Every bot-detection technique is based on a human's intuition.
By Hemaja Burud
techbugfix.com
He is the creator of the well-known bot-detection system Bot Sentinel, and he regularly updates his machine learning models for fear of their becoming "stale."
In order to identify bots, Bot Sentinel's models must first be exposed to data in order to understand what constitutes harmful activity.

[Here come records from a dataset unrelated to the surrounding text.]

(** X19: an integer [volume] too large for a float makes the coercion
    raise [OverflowError], which the run reports as an "EXECUTION_ERROR"
    before any query about the symbol. *)
Theorem oversized_volume_reported (d : list (string * pyval)) (z : Z)
  (t0 t1 : T) :
  initialize mt5 t0 = (true, t1) ->
  (forall f, In f required_fields -> dict_get d f <> None) ->
  dict_get d "volume" = Some (PInt z) ->
  float_of_int z = None ->
  run_execute_trade mt5 bi (PDict d) t0 =
  (Ret tt,
   {| term := shutdown mt5 t1;
      trace :=
        [Call_initialize;
         Print (PDict [("success", PBool false);
                       ("error",
                        PDict [("type", PStr "EXECUTION_ERROR");
                               ("message",
                                PStr "int too large to convert to float")])]);
         Call_shutdown] |}).
Proof.
  intros Hinit Hall Hvol Hbig.
  destruct (dict_get d "symbol") as [symbol |] eqn:Hsym;
    [| exfalso; apply (Hall "symbol"); [cbn; auto | exact Hsym]].
  unfold run_execute_trade, execute_trade, execute_trade_body, try_except.
  unfold bind at 1. unfold initialize_mt5, bind at 1, mt5_initialize.
  cbn [start term]. rewrite Hinit. cbn [negb ret].
  unfold bind at 1. unfold validate_required_fields.
  rewrite for_each_all_pass
    by (intros f Hf; apply contains_dict, Hall, Hf).
  unfold bind, lift. cbn [py_getitem]. rewrite Hsym, Hvol.
  cbn [py_float]. rewrite Hbig. reflexivity.
Qed.

End Paths.

(** ** The theorems at work on the scripted terminal *)

Module Examples.

Import Sample.

Lemma demo_signal_fields (volume : pyfloat) (action : pyval) :
  signal_fields builtins (signal (PFloat volume) action)
    (PStr "EURUSD") volume action f1_2 f1_1.
Proof.
  exists (PFloat volume), (PFloat f1_2), (PFloat f1_1).
  repeat split; reflexivity.
Defined.

Lemma demo_quote_available (a : Answers) :
  on_symbol_info a = knows_EURUSD true ->
  on_symbol_info_tick a = (fun _ => Returns (Some quote)) ->
  quote_available (terminal a) (PStr "EURUSD") true quote true.
Proof.
  intros Hinfo Htick.
  exists {| visible := true |}, true, true. repeat split.
  - simpl. rewrite Hinfo. reflexivity.
  - left. split; reflexivity.
  - simpl. rewrite Htick. reflexivity.
Defined.

(** A buy of 0.1 lot of EURUSD: the request goes out at the ask price. *)
Lemma execute_trade_request_witness :
  orders_sent
    (trace (snd (run_execute_trade (terminal demo) builtins
                   (signal (PFloat f0_1) (PStr "BUY")) false))) =
  [ {| rq_action := 1; rq_symbol := PStr "EURUSD"; rq_volume := f0_1;
       rq_type := 0; rq_price := f1_0851; rq_sl := f1_1; rq_tp := f1_2;
       rq_deviation := 10; rq_magic := 202504;
       rq_comment := "Teaka AutoExec";
       rq_type_time := 0; rq_type_filling := 1 |} ].
Proof.
  exact (execute_trade_request (terminal demo) builtins
           (signal (PFloat f0_1) (PStr "BUY")) (PStr "EURUSD") (PStr "BUY")
           f0_1 f1_2 f1_1 quote false true true eq_refl
           (demo_signal_fields f0_1 (PStr "BUY"))
           (demo_quote_available demo eq_refl eq_refl)).
Defined.

(** The action "HOLD" is not "BUY": the order is a sell at the bid price. *)
Lemma order_side_and_price_witness :
  exists request,
    orders_sent
      (trace (snd (run_execute_trade (terminal demo) builtins
                     (signal (PFloat f0_1) (PStr "HOLD")) false))) =
    [request] /\
    (PStr "HOLD" = PStr "BUY" ->
     rq_type request = ORDER_TYPE_BUY /\ rq_price request = ask quote) /\
    (PStr "HOLD" <> PStr "BUY" ->
     rq_type request = ORDER_TYPE_SELL /\ rq_price request = bid quote).
Proof.
  exact (order_side_and_price (terminal demo) builtins
           (signal (PFloat f0_1) (PStr "HOLD")) (PStr "EURUSD") (PStr "HOLD")
           f0_1 f1_2 f1_1 quote false true true eq_refl
           (demo_signal_fields f0_1 (PStr "HOLD"))
           (demo_quote_available demo eq_refl eq_refl)).
Defined.

(** Of the two fields the signal lacks, [tp] is checked first and is the
    one named. *)
Lemma missing_field_reported_witness :
  run_execute_trade (terminal demo) builtins (PDict signal_without_tp) false =
  (Ret tt,
   {| term := false;
      trace :=
        [Call_initialize;
         Print (PDict [("success", PBool false);
                       ("error",
                        PDict [("type", PStr "VALIDATION_ERROR");
                               ("message",
                                PStr "Missing required field: tp")])]);
         Call_shutdown] |}).
Proof.
  apply (missing_field_reported (terminal demo) builtins signal_without_tp
           ["symbol"; "volume"; "action"] ["sl"] "tp" false true).
  - reflexivity.
  - reflexivity.
  - intros f [<- | [<- | [<- | []]]]; discriminate.
  - reflexivity.
Defined.
(** X11. Switching the active account. For an account that is
    registered, setActiveAccount makes it the active one in memory, so
    that getActiveAccount answers with it, and leaves the accounts as
    they were; it sends nothing; when the write succeeds the file holds
    the document of the memory, and when the write fails the call fails
    while the memory has changed already and the file has not. Without a
    multi-account document, and for an address that is neither registered
    nor a name that every object inherits (toString, constructor, ...),
    the call fails with 'Account not found' and changes neither the
    document nor the file. *)
Theorem setActiveAccount_round_trip env email s :
  (forall d accs t,
      stored s = Some d ->
      accounts d = Some accs ->
      assoc email accs = Some t ->
      truthy_str email = true ->
      let r := fst (setActiveAccount env email s) in
      let s' := snd (setActiveAccount env email s) in
      tokens s' = Some (with_active d email)
      /\ fst (getActiveAccount s') = Some email
      /\ fst (getAllAccounts s') = keys accs
      /\ sent s' = sent s
      /\ (if write_ok env (writes s)
          then r = Returned tt /\ file s' = Some (with_active d email)
          else r = Failed WriteFailed /\ file s' = file s))
  /\ ((stored s = None
       \/ (exists d, stored s = Some d /\ accounts d = None)
       \/ (exists d accs, stored s = Some d /\ accounts d = Some accs
                          /\ assoc email accs = None
                          /\ inherited email = false)) ->
      fst (setActiveAccount env email s) = Failed (AccountNotFound email)
      /\ tokens (snd (setActiveAccount env email s)) = stored s
      /\ file (snd (setActiveAccount env email s)) = file s
      /\ sent (snd (setActiveAccount env email s)) = sent s).
Proof.
  split.
  - intros d accs t Hd Haccs Ht Hemail. cbv zeta.
    destruct (setActiveAccount_known env email s d accs t Hd Haccs Ht)
      as (s0 & _ & -> & Hfile & Hsent & _ & Hwrites & _).
    unfold _saveTokensToFile. cbn [tokens set_tokens writes].
    rewrite Hwrites.
    destruct (write_ok env (writes s)); cbn [fst snd].
    + unfold getActiveAccount, getAllAccounts, getTokens.
      cbn [tokens say set_file set_tokens fst snd accounts activeAccount
           with_active file sent].
      rewrite Haccs, Hemail, Hsent. repeat split; reflexivity.
    + unfold getActiveAccount, getAllAccounts, getTokens.
      cbn [tokens say failed_write set_tokens fst snd accounts activeAccount
           with_active file sent].
      rewrite Haccs, Hemail, Hsent, Hfile. repeat split; reflexivity.
  - intros Hmissing.
    destruct (getTokens_frame s)
      as (s0 & Hget & Htok & Hfile & Hsent & _).
    unfold setActiveAccount. rewrite Hget.
    destruct Hmissing
      as [Hnone|[(d & Hd & Haccs)|(d & accs & Hd & Haccs & Ht & Hinh)]].
    + rewrite Hnone. cbn [fst snd]. rewrite Htok, Hnone. auto.
    + rewrite Hd, Haccs. cbn [fst snd]. rewrite Htok, Hd. auto.
    + unfold found. rewrite Hd, Haccs, Ht, Hinh. cbn [fst snd].
      rewrite Htok, Hd. auto.
Qed.

Lemma setActiveAccount_round_trip_witness :
  (let r := fst (setActiveAccount (granting 1000000 true) "d@x.com"
                   (fresh_store None (Some fresh_accounts))) in
   let s' := snd (setActiveAccount (granting 1000000 true) "d@x.com"
                    (fresh_store None (Some fresh_accounts))) in
   tokens s' = Some (with_active fresh_accounts "d@x.com")
   /\ fst (getActiveAccount s') = Some "d@x.com"
   /\ fst (getAllAccounts s') = ["a@x.com"; "d@x.com"]
   /\ sent s' = []
   /\ r = Returned tt
   /\ file s' = Some (with_active fresh_accounts "d@x.com"))
  /\ fst (setActiveAccount (granting 1000000 true) "nobody@x.com"
            (fresh_store None (Some fresh_accounts)))
     = Failed (AccountNotFound "nobody@x.com").
Proof.
  pose proof (setActiveAccount_round_trip (granting 1000000 true) "d@x.com"
                (fresh_store None (Some fresh_accounts))) as [Hknown _].
  specialize (Hknown fresh_accounts
                [("a@x.com", token_a); ("d@x.com", token_d)] token_d
                eq_refl eq_refl eq_refl eq_refl).
  pose proof (setActiveAccount_round_trip (granting 1000000 true)
                "nobody@x.com" (fresh_store None (Some fresh_accounts)))
    as [_ Hunknown].
  cbv zeta in Hknown. cbv zeta.
  destruct Hknown as (H1 & H2 & H3 & H4 & H5 & H6).
  split;
    [|apply Hunknown; right; right;
      exists fresh_accounts, [("a@x.com", token_a); ("d@x.com", token_d)];
      repeat split; reflexivity].
  split; [exact H1|]. split; [exact H2|]. split; [exact H3|].
  split; [exact H4|]. split; [exact H5 | exact H6].
Defined.

(** X12. After a switch to a registered account whose access token is not
    within the buffer of its expiry, getValidAccessToken returns that
    account's access token and sends nothing, whether or not the switch
    could be written to the file. *)
Theorem switched_account_is_served env email s d accs t :
  refreshPromise s = None ->
  stored s = Some d ->
  accounts d = Some accs ->
  assoc email accs = Some t ->
  truthy_str email = true ->
  truthy_ostr (access_token t) = true ->
  expired (now env (ticks s)) (expires_at t) = false ->
  let s' := snd (setActiveAccount env email s) in
  fst (getValidAccessToken env s') = Done (access_token t)
  /\ sent (snd (getValidAccessToken env s')) = sent s.
Proof.
  intros Hslot Hd Haccs Ht Hemail Haccess Hfresh. cbv zeta.
  destruct (setActiveAccount_known env email s d accs t Hd Haccs Ht)
    as (s0 & _ & -> & _ & Hsent & Hticks & Hwrites & _).
  unfold _saveTokensToFile. cbn [tokens set_tokens writes].
  destruct (write_ok env (writes s0)); cbn [fst snd];
    unfold getValidAccessToken, getTokens;
    cbn [tokens say set_file failed_write set_tokens accounts activeAccount
         with_active];
    rewrite Haccs, Hemail, Ht, Haccess; cbn [negb];
    unfold date_now;
    cbn [ticks say set_file failed_write set_tokens tick];
    rewrite Hticks, Hfresh; cbn [fst snd sent tick say set_file failed_write
      set_tokens]; rewrite Hsent; split; reflexivity.
Qed.

Lemma switched_account_is_served_witness :
  let s' := snd (setActiveAccount (granting 1000000 false) "d@x.com"
                   (fresh_store None (Some fresh_accounts))) in
  fst (getValidAccessToken (granting 1000000 false) s')
  = Done (Some "access-d")
  /\ sent (snd (getValidAccessToken (granting 1000000 false) s')) = [].
Proof.
  exact (switched_account_is_served (granting 1000000 false) "d@x.com"
           (fresh_store None (Some fresh_accounts)) fresh_accounts
           [("a@x.com", token_a); ("d@x.com", token_d)] token_d
           eq_refl eq_refl eq_refl eq_refl eq_refl eq_refl eq_refl).
Defined.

Bouzy's model can reportedly calibrate itself and uncover the exact essence of what, in his opinion, makes a tweet problematic by being given tweets that fall into bot or not a bot.
How bot hunters define and categorize tweets affects how their computers understand and categorize bot-like behavior in the nascent discipline of bot identification.
The ability of artificial intelligence to mimic a young child's comprehension of physics is one area where it has fallen short.
Before anybody can hunt bots, they must first determine what a bot is, and depending on who you ask, the definition varies.
Not just automated accounts, but also "difficult accounts," as Bouzy refers to them, are weeded out by Bot Sentinel.
They may be automated or operated by people, and they breach Twitter's rules of service by harassing or spreading false information.
Botometer is maintained by Kaicheng Yang, an informatics PhD candidate at Indiana University's Observatory on Social Media who also co-founded the tool alongside Menczer.
Any bot-detection system's objective effectiveness, however, is clouded by the reality that humans must still make decisions about which data to utilize while developing it.